┌─ Source records
(** * Flight tracker: the data-refresh, filter and selection logic of App.tsx

    The repository holds two versions of the [FlightTracker] component.
    [LiveVariant] is the one that fetches OpenSky state vectors and falls
    back to generated flights; [DualMode] is the flight/airport one that only
    ever generates its data and nudges the flights every five seconds.

    Conventions of the embedding.
    - A JavaScript string is the list of its UTF-16 code units.
    - A JavaScript number is an exact rational: the arithmetic of the source
      is read in exact arithmetic, so rounding of IEEE doubles is not part of
      the model, and neither are NaN and the infinities (no operation of the
      source produces them from finite operands).
    - [Math.random], [Date.now], [String.prototype.toLowerCase] and
      [Number.prototype.toString(16)] belong to the host; they are the fields
      of the class [Host].  The k-th call of [Math.random] returns
      [random k]; the number of calls made so far is part of the [World].
    - Handlers run in a small monad with state and exceptions, in which an
      exception keeps the state reached so far, as in JavaScript.
    - A React state is recorded once the effects have been flushed: a handler
      that changes a dependency of the [handleSearch] effect is followed by
      [handleSearch]. *)

From Stdlib Require Import List Bool String Ascii NArith ZArith QArith.
From Stdlib Require Import Qround Qminmax Qabs Lqa Lia DecimalString.
Import ListNotations.

Set Implicit Arguments.

(** ** Strings *)

Definition jsstring : Type := list N.

Definition str (s : string) : jsstring :=
  List.map N_of_ascii (list_ascii_of_string s).

Fixpoint jsstring_eqb (s t : jsstring) : bool :=
  match s, t with
  | [], [] => true
  | c :: s', d :: t' => N.eqb c d && jsstring_eqb s' t'
  | _, _ => false
  end.

(** WhiteSpace and LineTerminator code units, the ones [trim] strips. *)
Definition isWhiteSpace (c : N) : bool :=
  (N.leb 9 c && N.leb c 13) || N.eqb c 32 || N.eqb c 160 || N.eqb c 5760
  || (N.leb 8192 c && N.leb c 8202) || N.eqb c 8232 || N.eqb c 8233
  || N.eqb c 8239 || N.eqb c 8287 || N.eqb c 12288 || N.eqb c 65279.

Fixpoint trimStart (s : jsstring) : jsstring :=
  match s with
  | [] => []
  | c :: s' => if isWhiteSpace c then trimStart s' else s
  end.

Definition trimEnd (s : jsstring) : jsstring := rev (trimStart (rev s)).

Definition trim (s : jsstring) : jsstring := trimEnd (trimStart s).

Definition isEmpty (s : jsstring) : bool :=
  match s with [] => true | _ :: _ => false end.

Fixpoint startsWith (s t : jsstring) {struct t} : bool :=
  match t, s with
  | [], _ => true
  | _ :: _, [] => false
  | d :: t', c :: s' => N.eqb c d && startsWith s' t'
  end.

(** [s.includes(t)] *)
Fixpoint includes (s t : jsstring) : bool :=
  startsWith s t ||
  match s with
  | [] => false
  | _ :: s' => includes s' t
  end.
└─
The problem
Reproduce word for word the material above, starting with the line that has "- Handlers run" and stopping after the line that has "Definition str (s".

Task response
    - Handlers run in a small monad with state and exceptions, in which an
      exception keeps the state reached so far, as in JavaScript.
    - A React state is recorded once the effects have been flushed: a handler
      that changes a dependency of the [handleSearch] effect is followed by
      [handleSearch]. *)

From Stdlib Require Import List Bool String Ascii NArith ZArith QArith.
From Stdlib Require Import Qround Qminmax Qabs Lqa Lia DecimalString.
Import ListNotations.

Set Implicit Arguments.

(** ** Strings *)

Definition jsstring : Type := list N.

Definition str (s : string) : jsstring :=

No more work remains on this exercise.